Moreover, it has been repeatedly stated that, when a respondent does not avail himself of his right to respond to a complaint, it can be assumed in appropriate circumstances that the respondent has no rights or legitimate interests in the disputed domain name (Nordstrom, Inc. and NIHC, Inc. v. Inkyu Kim, WIPO Case No. D2003-0269).
Thus, in light of the above, the Panel finds that the Respondent has no rights or legitimate interests in respect of the Domain Name, in accordance with paragraph 4(a)(ii) of the Policy.
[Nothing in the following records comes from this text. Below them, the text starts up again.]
(** * mSCP notebook: a shallow embedding of the notebook cells

    The notebook [mscp-notebook.py] is a marimo application: each cell is a
    Python function over the values of the UI widgets, the filesystem and the
    [git] / [uv] subprocesses.  This development embeds the cells that carry
    the control logic

    - the branch catalogue (the filtering loop over the remote branches),
    - the repository sync cell (clone / switch / pull),
    - the baseline catalogue (label derivation and the display dictionary),
    - the generation cell (the precondition chain),

    and states the properties of the specification over them.

    Conventions.  Python [str] values are [string]s holding the UTF-8 bytes of
    the text; the case conversions below act on the ASCII letters and leave every
    other byte unchanged, and [strip] removes the white space of [str.isspace],
    ASCII or not, read off those bytes.  A Python [dict] is an association list kept in
    insertion order.  The filesystem and the subprocesses are an abstract
    world with a transition function; cells run in a state-and-exception
    monad whose state survives a raised exception, as Python locals do. *)

From Stdlib Require Import String Ascii List Bool Arith ZArith Lia.
From Stdlib Require Import Sorted Permutation DecimalString.
Import ListNotations.

Open Scope list_scope.
Open Scope string_scope.

(* ================================================================== *)
(** * Python [str] operations *)
(* ================================================================== *)

Module PyStr.

(** The newline character of the f-strings. *)
Definition nl : string := String (ascii_of_nat 10) EmptyString.

Definition is_lower (c : ascii) : bool :=
  let n := nat_of_ascii c in (97 <=? n)%nat && (n <=? 122)%nat.

Definition is_upper (c : ascii) : bool :=
  let n := nat_of_ascii c in (65 <=? n)%nat && (n <=? 90)%nat.

Definition to_upper (c : ascii) : ascii :=
  if is_lower c then ascii_of_nat (nat_of_ascii c - 32) else c.

Definition to_lower (c : ascii) : ascii :=
  if is_upper c then ascii_of_nat (nat_of_ascii c + 32) else c.

(** [s.upper()] and [s.lower()]. *)
Fixpoint upper (s : string) : string :=
  match s with
  | EmptyString => EmptyString
  | String c s' => String (to_upper c) (upper s')
  end.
As to bad faith at the time of the registration, the Panel notes that, in light of i) the prior domain name registration for <rapidshare.com> dated May 27, 2002, ii) the pre-existing trademark rights of the Complainants on the sign RAPID SHARE, with Community Trademark Registrations since 2005 valid also in Germany, where the Respondent is based, and iii) the fact that the Respondent is offering, on the web site “www.rapidshareking.com”, services similar to the ones provided by the Complainants and is also making explicit reference to the Complainants, the Respondent was aware of the Complainants' Trademark when decided to register the Domain Name in 2007.
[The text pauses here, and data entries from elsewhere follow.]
(** * WagmiStrategy: the EVM wallet adapter of the Arweave wallet kit

    A shallow embedding of [strategies/wagmi/src/WagmiStrategy.ts].  The
    adapter is a class with two cached fields ([account], [signer]) that it
    keeps in step with an external connector store.  A method body is a
    program in a small state-and-exception monad over a [World]; the outside
    (connector routines, signer derivation, the wallet provider, the
    encryption utility) is an environment of oracles that answer from the
    history of observable actions, so that every statement below quantifies
    over every possible behaviour of the outside.

    A method body is first given as it runs when nothing reaches the
    adapter while it is suspended; [connect_interleaved] is [connect] with
    its two suspension points, at which emissions and settlements arrive
    and the adapter's own listener runs.  What the adapter starts
    without awaiting it (the signer derivation of the listener and of
    [sync], and the [sync] of the constructor) is parked as a task, and the
    emissions of the store and the settlements of parked tasks are the
    inputs of a transition function, in any order. *)

From Stdlib Require Import ZArith Lia Ascii String.
From stdpp Require Import base option list strings gmap.

Local Open Scope string_scope.

(** ** Values of the host language *)

(** A thrown value: [new Error(message)]. *)
Inductive JsError : Type :=
| Error (message : string).

(** How a promise settles (and, for a synchronous call, returns or throws). *)
Inductive Outcome (A : Type) : Type :=
| Resolved (value : A)
| Rejected (reason : JsError).
Arguments Resolved {A} value.
Arguments Rejected {A} reason.

(** The address type of the connector is the template type [`0x${string}`]:
    a text that starts with the two characters [0x]. *)
Inductive Address : Type :=
| Addr0x (digits : string).

Definition address_text (a : Address) : string :=
  match a with Addr0x digits => "0x" ++ digits end.

(** [ethers.Signer]: an opaque capability, named by a reference. *)
Inductive Signer : Type :=
| SignerRef (ref : nat).

(** [ethers.TransactionRequest], arweave [Transaction], [DispatchResult]:
    opaque payloads that the adapter only passes along. *)
Inductive TransactionRequest : Type :=
| TxRequest (payload : string).

Inductive Transaction : Type :=
| ArweaveTx (payload : string).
The Panel shares the view of a number of panel findings of “opportunistic bad faith” in the registration of renowned or even somewhat less famous trademarks as found in Gateway, Inc. v. Lorna Kang, WIPO Case No. D2003-0257. Along the same lines Veuve Cliquot Ponsardin, Maison Fondée en 1772 v. The Polygenix Group Co., WIPO Case No. D2000-0163; Expedia, Inc. v. European Travel Network, WIPO Case No. D2000-0137; Prada S.A. v. Mark O'Flynn, WIPO Case No. D2001-0368; Ferrari S.p.A. v. Inter-Mediates Ltd., WIPO Case No. D2003-0050 and The Nasdaq Stock Market, Inc. v. Act One Internet Solutions WIPO Case No. D2003-0103. As stated inter alia in Realtime Forex SA v. Rhone Consultants SA, WIPO Case No. D2006-0089 “Since the disputed Domain Name is so obviously connected with the trademark and company name of the Complainant, its very use by someone with no connection with the Complainants suggests opportunistic bad faith”.
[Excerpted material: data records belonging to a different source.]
(** * Scope analysis driver: the Referencer of the scope manager

    A shallow embedding of [packages/scope-manager/src/Referencer.ts].
    The Referencer is the tree walker that opens and closes scopes, records
    bindings and records references.  It is embedded as a state and error
    monad over the scope manager's store; the walker itself is written in
    open recursion (each handler takes the dynamic [this.visit]) and the
    knot is tied by a fuel-indexed [visit]. *)

From stdpp Require Import base list strings.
The Panel finds that, in light of the contents of the web page which is linked to the Domain Name and described above, Internet users might be misled on the source, sponsorship, affiliation, or endorsement of the Respondent's website according to paragraph 4(b)(iv) of the Policy. See, i.a., eBay Inc. v. David Sach, WIPO Case No. D2009-1083, concerning the domain name <ebay-cz.com>, in which it was stated: “Respondent's use of the disputed domain name further indicates an intentional attempt to attract, for commercial gain, Internet users to the linked site by creating a likelihood of confusion with Complainant's EBAY mark as to source, sponsorship, affiliation, or endorsement”.
As an additional circumstance suggesting bad faith, the Panel notes that there has been no Response and in this case, as stated in Sports Holdings, Inc v. Whois ID Theft Protection, WIPO Case No. D2006-1146 “it is open for the Panel to infer a prima facie case of bad faith registration. The Panel also notes that the Respondent has used the present domain name in a commercial website. The evidence before the Panel indicates that the Respondent has used (or allowed the use) of the domain name for the purpose of some apparently commercial nature from which the Respondent (or a related third party) presumably derives or intends to derive revenue. This is not conduct consistent with registration and use in good faith”.
In view of the above, on balance, the Panel finds that the Domain Name was registered and is being used in bad faith.
For all the foregoing reasons, in accordance with paragraphs 4(i) of the Policy and 15 of the Rules, the Panel orders that the Domain Name <rapidshareking.com> be transferred to the Complainants.